Nemacolin Resort isn’t just a golf destination — it’s like Disney World on grass.
Replace ocean-adjacent Florida with rural Pennsylvania, throw in two Pete Dye 18s and a slew of other non-golf activities and you have the recipe for a family-friendly escape that beggars the word unique, and easily lives up to unusual. But in the best possible way.
Nemacolin — the name pays homage to a hereditary chief of the Delaware Nation — is on the outskirts of Farmington, Pa., a comely rural redoubt along the westernmost ridges of the Appalachians and a 90-minute drive from Pittsburgh. Verdant rolling hills are studded with sugar maples and traversed by white tail deer, and every other square inch is carpeted by the pastel, pink and white mountain laurel, the state’s official flower. Autumnal changing of the colors is a big draw in these parts.
But Nemacolin is more than just a scenic getaway: It’s a wondrous theme park/resort and calculus-hard test of golf rolled into one. Among the property’s array of attractions: a compact wild animal park; an aviation and vintage car museum; casino gambling; ziplining; fly fishing; and a private airstrip should you be able to afford fuel for your Gulfstream these days.
Then there are the sleeping green giants that Dye must have conjured in a fever dream. Either that or he was told to bar no holds when it comes to challenge, a mission he accomplished with his usual sadistic aplomb and then some. Shepherd’s Rock and Mystic Rock remind one of that ominous antique mall warning about an objet d’art being “lovely to look at and hold, but if you drop it — consider it sold.”

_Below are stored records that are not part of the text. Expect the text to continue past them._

(* ===== verification/QmiReaderSpec.v ===== *)
(** The reader thread: it cuts the stream of a proxy into the messages that were written to
    it, hands each of them on once and in order, and releases the caller when it ends. *)
From S2P Require Import Prelude QmiTlv CmTypes QmiCompose QmiThread QmiReader.
#[local] Open Scope Z_scope.

(** ** Messages with the rest of the buffer behind them *)
Lemma rd8_extend b j o v : rd8 b o = Ok v -> rd8 (b ++ j) o = Ok v.
Proof.
  unfold rd8, of_option. intros H. destruct (b !! o) eqn:E; [|done]. by rewrite (lookup_app_l_Some _ _ _ _ E).
Qed.
Lemma rd16_extend b j o v : rd16 b o = Ok v -> rd16 (b ++ j) o = Ok v.
Proof.
  unfold rd16. destruct (rd8 b o) as [x| |] eqn:Ex; [|done..]. cbn [mbind res_bind].
  destruct (rd8 b (o + 1)) as [y| |] eqn:Ey; [|done..]. by rewrite (rd8_extend _ _ _ _ Ex), (rd8_extend _ _ _ _ Ey).
Qed.
Lemma qmi_len_extend b j v : qmi_len b = Ok v -> qmi_len (b ++ j) = Ok v.
Proof.
  unfold qmi_len. destruct (rd16 b OFF_Length) as [x| |] eqn:Ex; [|done..]. by rewrite (rd16_extend _ _ _ _ Ex).
Qed.
Lemma is_response_extend req m j b : is_response req m = Ok b -> is_response req (m ++ j) = Ok b.
Proof.
  unfold is_response. intros H.
  repeat match goal with
  | H : context [mbind _ (rd8 m ?o)] |- _ => let E := fresh in destruct (rd8 m o) eqn:E in H; [|done..];
      rewrite (rd8_extend _ _ _ _ E); cbn [mbind res_bind] in *
  | H : context [mbind _ (rd16 m ?o)] |- _ => let E := fresh in destruct (rd16 m o) eqn:E in H; [|done..];
      rewrite (rd16_extend _ _ _ _ E); cbn [mbind res_bind] in *
  | H : context [mbind _ ?x] |- context [mbind _ ?x] => destruct x; [|done..]; cbn [mbind res_bind] in *
  | H : context [if ?x then _ else _] |- _ => destruct x
  end; done.
Qed.

(** ** Handing on *)
Definition req_ok (c : cm_state) : Prop := match s_pRequest c with Some r => (9 <= length r)%nat | None => True end.
Lemma is_response_total req m : (9 <= length req)%nat -> (9 <= length m)%nat -> exists b, is_response req m = Ok b.
Proof.
  intros Hr Hm. unfold is_response.
  repeat (match goal with
  | |- context [rd8 ?x ?o] => let v := fresh in destruct (rd8_Ok x o) as [v ->]; [autounfold with off; lia|]
  | |- context [rd16 ?x ?o] => let v := fresh in destruct (rd16_Ok x o) as [v ->]; [autounfold with off; lia|]
  | |- context [if ?x then _ else _] => destruct x
  end; cbn [mbind res_bind]); by eexists.
Qed.
Lemma recv_null_total c : exists c', QmiThreadRecvQMI None c = Ok (tt, c') /\ req_ok c'.
Proof.
  unfold QmiThreadRecvQMI, mbind, M_bind, M_get, M_put, mret, M_ret. destruct (s_pRequest c) eqn:E; eexists; (split; [done|]); [done|].
  unfold req_ok. by rewrite E.
Qed.
Lemma recv_total m n c : req_ok c -> (24 <= length m)%nat -> qmi_len m = Ok n -> n <= Z.of_nat (length m) ->
  exists c', QmiThreadRecvQMI (Some m) c = Ok (tt, c') /\ req_ok c'.
Proof.
  intros Hc Hm En Hn. unfold QmiThreadRecvQMI, mbind, M_bind, M_get, M_put, M_lift, mret, M_ret.
  destruct (report_ok m c Hm) as [c1 E1]. pose proof (report_frame _ _ _ _ E1) as [F1 _].
  assert (req_ok c1) as H1 by (unfold req_ok; by rewrite F1).
  destruct (s_pRequest c) as [req|] eqn:Er; [|by exists c1].
  unfold req_ok in Hc. rewrite Er in Hc. destruct (is_response_total req m) as [[] ->]; [lia..| |by exists c1].
  rewrite En. unfold rdn. destruct (Nat.leb_spec (0 + Z.to_nat n) (length m)); [|lia]. by eexists.
Qed.
Lemma deliver_snoc script m c c1 c2 : deliver script c = Ok (tt, c1) -> QmiThreadRecvQMI m c1 = Ok (tt, c2) ->
  deliver (script ++ [m]) c = Ok (tt, c2).
Proof. intros E1 E2. rewrite deliver_app, E1, deliver_cons, E2. done. Qed.

(** ** The messages of a stream *)

(** A message as it is written to the proxy: it announces its own length, which the buffer holds. *)
Definition qmi_framed (m : list Z) : Prop :=
  (SIZEOF_QCQMI_HDR <= length m <= SIZEOF_cm_recv_buf)%nat /\ qmi_len m = Ok (Z.of_nat (length m)).
(** What is handed on for a message is the buffer, which starts with it. *)
Definition carries (s m : list Z) : Prop := (exists junk, s = m ++ junk) /\ length s = SIZEOF_cm_recv_buf.

Lemma os_read_some n w : 0 < n <= SSIZE_MAX -> inbox w ++ default [] (head (arrivals w)) <> [] ->
  os_read n w = (Z.of_nat (length (take (Z.to_nat n) (inbox w ++ default [] (head (arrivals w))))),
                 take (Z.to_nat n) (inbox w ++ default [] (head (arrivals w))),
                 w <| inbox := drop (Z.to_nat n) (inbox w ++ default [] (head (arrivals w))) |> <| arrivals := tail (arrivals w) |>).
Proof.
  intros Hn Ha. unfold os_read. destruct (Z.ltb_spec SSIZE_MAX n); [lia|]. destruct (Z.eqb_spec n 0); [lia|]. by rewrite bool_decide_false.
Qed.
(** Whole messages wait and whole messages arrive. *)
Definition whole (pending : list (list Z)) (groups : list (list (list Z))) (w : wdm_in) : Prop :=
  inbox w = concat pending /\ arrivals w = @concat Z <$> groups.
Lemma whole_avail pending groups w : whole pending groups w ->
  inbox w ++ default [] (head (arrivals w)) = concat (pending ++ default [] (head groups)) /\
  tail (arrivals w) = @concat Z <$> tail groups.
Proof. intros [-> ->]. rewrite concat_app. by destruct groups. Qed.
Lemma wr_front bs b : (length bs <= length b)%nat -> wr 0 bs b = Ok (bs ++ drop (length bs) b).
Proof. intros H. unfold wr. destruct (Nat.leb_spec (0 + length bs) (length b)); [done|lia]. Qed.

Lemma read_at_run off n c q k got w buf : os_read n (qw_in q) = (k, got, w) -> wr off got (cm_recv_buf q) = Ok buf ->
  read_at off n (c, q) = Ok (k, (c, q <| qw_in := w |> <| cm_recv_buf := buf |>)).
Proof.
  intros E1 E2. unfold read_at, mbind, QW_bind, M_bind, get_qw. cbn [fst snd]. rewrite E1. unfold M_lift. by rewrite E2.
Qed.
Lemma QW_bind_run {A B} (m : QW A) (f : A -> QW B) s a s' : m s = Ok (a, s') -> (m ≫= f) s = f a s'.
Proof. intros E. unfold mbind, QW_bind, M_bind. by rewrite E. Qed.

Lemma announced_run c q l : rd16 (cm_recv_buf q) OFF_Length = Ok l -> announced (c, q) = Ok (l, (c, q)).
Proof. intros E. unfold announced, mbind, QW_bind, M_bind, get_qw, M_lift. cbn [snd]. by rewrite E. Qed.
(** The header of the next message is read. *)
Lemma header_read pending groups m rest c q : whole pending groups (qw_in q) -> length (cm_recv_buf q) = SIZEOF_cm_recv_buf ->
  pending ++ default [] (head groups) = m :: rest -> qmi_framed m ->
  exists q1, read_at 0 6 (c, q) = Ok (6, (c, q1)) /\ inbox (qw_in q1) = drop 6 m ++ concat rest /\
    arrivals (qw_in q1) = @concat Z <$> tail groups /\ cm_recv_buf q1 = take 6 m ++ drop 6 (cm_recv_buf q) /\
    announced (c, q1) = Ok (Z.of_nat (length m) - 1, (c, q1)).
Proof.
  intros Hw Hb Hp [Hl Hn]. destruct (whole_avail _ _ _ Hw) as [Ha Ht]. rewrite Hp in Ha. cbn [concat] in Ha.
  unfold SIZEOF_QCQMI_HDR, SIZEOF_cm_recv_buf in *.
  assert (length (take 6 m) = 6%nat) as L6 by (rewrite length_take; lia).
  assert (os_read 6 (qw_in q) = (6, take 6 m, (qw_in q) <| inbox := drop 6 (m ++ concat rest) |> <| arrivals := tail (arrivals (qw_in q)) |>)) as E1.
  { rewrite os_read_some; [|done|rewrite Ha; by destruct m; cbn in *; [lia|]]. rewrite Ha. change (Z.to_nat 6) with 6%nat.
    rewrite take_app_le by lia. by rewrite L6. }
  assert (wr 0 (take 6 m) (cm_recv_buf q) = Ok (take 6 m ++ drop 6 (cm_recv_buf q))) as Eb1 by (rewrite wr_front by lia; by rewrite L6).
  eexists. split; [eapply read_at_run; [exact E1|exact Eb1]|]. split; [cbn; by rewrite drop_app_le by lia|]. split; [by rewrite <- Ht|]. split; [done|].
  assert (rd16 (take 6 m) OFF_Length = Ok (Z.of_nat (length m) - 1)) as El.
  { unfold qmi_len in Hn. destruct (rd16 m OFF_Length) as [l| |] eqn:E; [|done..]. cbn in Hn. injection Hn as Hn.
    replace (Z.of_nat (length m) - 1) with l by lia. rewrite <- E. unfold rd16, rd8. by rewrite !lookup_take_lt by (unfold OFF_Length; lia). }
  apply announced_run. exact (rd16_extend _ _ _ _ El).
Qed.
(** The rest of a message of which the header has been read. *)
Lemma payload_read (body : list Z) rest groups hdr junk c q : inbox (qw_in q) = body ++ concat rest -> arrivals (qw_in q) = @concat Z <$> groups ->
  cm_recv_buf q = hdr ++ junk -> (length body <= length junk)%nat -> Z.of_nat (length body) <= SSIZE_MAX ->
  exists q1 pending' groups', read_at (length hdr) (Z.of_nat (length body)) (c, q) = Ok (Z.of_nat (length body), (c, q1)) /\
    whole pending' groups' (qw_in q1) /\ pending' ++ concat groups' = rest ++ concat groups /\ (length groups' <= length groups)%nat /\
    cm_recv_buf q1 = hdr ++ body ++ drop (length body) junk.
Proof.
  intros Hi Ha Hb Hl Hs.
  assert (wr (length hdr) body (cm_recv_buf q) = Ok (hdr ++ body ++ drop (length body) junk)) as Ew.
  { rewrite Hb. rewrite <- (take_drop (length body) junk) at 1. apply wr_app. rewrite length_take. lia. }
  destruct body as [|b body].
  - eexists. exists rest, groups. split; [eapply read_at_run; [reflexivity|exact Ew]|]. done.
  - set (n := Z.of_nat (length (b :: body))) in *. assert (Z.to_nat n = length (b :: body)) as En by (subst n; lia).
    assert (inbox (qw_in q) ++ default [] (head (arrivals (qw_in q))) = (b :: body) ++ concat (rest ++ default [] (head groups))) as Hav.
    { rewrite Hi, Ha, concat_app, app_assoc. by destruct groups. }
    assert (os_read n (qw_in q) = (n, b :: body, (qw_in q) <| inbox := concat (rest ++ default [] (head groups)) |>
      <| arrivals := tail (arrivals (qw_in q)) |>)) as Er.
    { rewrite os_read_some; [|subst n; cbn in *; lia|by rewrite Hav]. by rewrite Hav, En, take_app_length, drop_app_length. }
    eexists. exists (rest ++ default [] (head groups)), (tail groups). split; [eapply read_at_run; [exact Er|exact Ew]|].
    split_and!; [split; [done|]|..].
    + cbn. rewrite Ha. by destruct groups.
    + destruct groups; cbn; [by rewrite app_nil_r|by rewrite <- app_assoc].
    + destruct groups; cbn; lia.
    + done.
Qed.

Indeed, the bounteous vistas and serene quiet are mesmerizing, but don’t get caught favoring vainglorious selfies over commitment to your swing, lest you post a number only Elon Musk could decipher. That especially applies to the putting surfaces, which on a bad day could easily lead to multiple four-putts. Tilted and tiered, fast and furious, Nemacolin’s greens make Augusta’s look shaggy. Caveat emptor!
The first of the two Dye layouts, Mystic Rock, was the former site of the PGA Tour’s 84 Lumber Classic back in the early-90s, the moniker derived from the cellulose-based fortune of Nemacolin’s owners, the always-colorful Hardy family. Measuring some 7,500 yards from the tips, it boasts a forbidding rating of 77 and slope of 149. Amazingly, Dye returned to toughen the course in 2005, which is like making Hell hotter at the Devil’s whim. Landing areas are generous, though bordered by thick foliage, and false fronts and side-sloping greens are the rule. The good news? It is a lovely walk and vigorous mental workout at the same time.
Shepherd’s Rock — a Dye and Tim Liddy collaboration — is arguably more playable, but don’t get lulled by the massive fairways and welcoming looks from the tee. Just ahead lay 149 jagged-edged bunkers, and greens that are even more wildly contoured and whippet-fast than its exacting sister course down the road. The three finishing holes are postcard-perfect vantage points to take in the bucolic scenery, capped off by a waterfall-framed green at 18 that would make Donald Trump jealous.
If one had world enough and time, the rest of the resort is as surprising and memorable as the golf, with less degree of difficulty and far more forgiveness. Feast on high-end dining at Lautrec — expect champagne and truffles and Wagyu beef, even an haute cuisine vegan menu. There’s also an ersatz-but-authentic ice cream parlor, strewn with vintage urban artifacts and antiques, and Barattolo, a checkered-tablecloth Italian joint.
When it comes to rest and relaxation, pick your pretty poison: from an austerely appointed French castle (The Chateau, natch), to the Frank Lloyd Wright inspired Falling Rock boutique hotel; there are rustic cabins and capacious estates as well — you could bring your entire extended family and even select enemies and still have room for five of the family dogs, which are permitted here as well.
The best news is that after you’ve suffered a drubbing at the hands of Dye, the Nemacolin Golf Academy has recently added technology and design upgrades that make it a virtual swing rehab clinic. Four customized hitting bays open up to a 25-station driving range. and feature Trackman swing analysis hardware, Swing Catalyst force plates and GCQuad launch monitors.
If these 21st-century gizmos don’t improve your game, take heart. There’s always ziplining.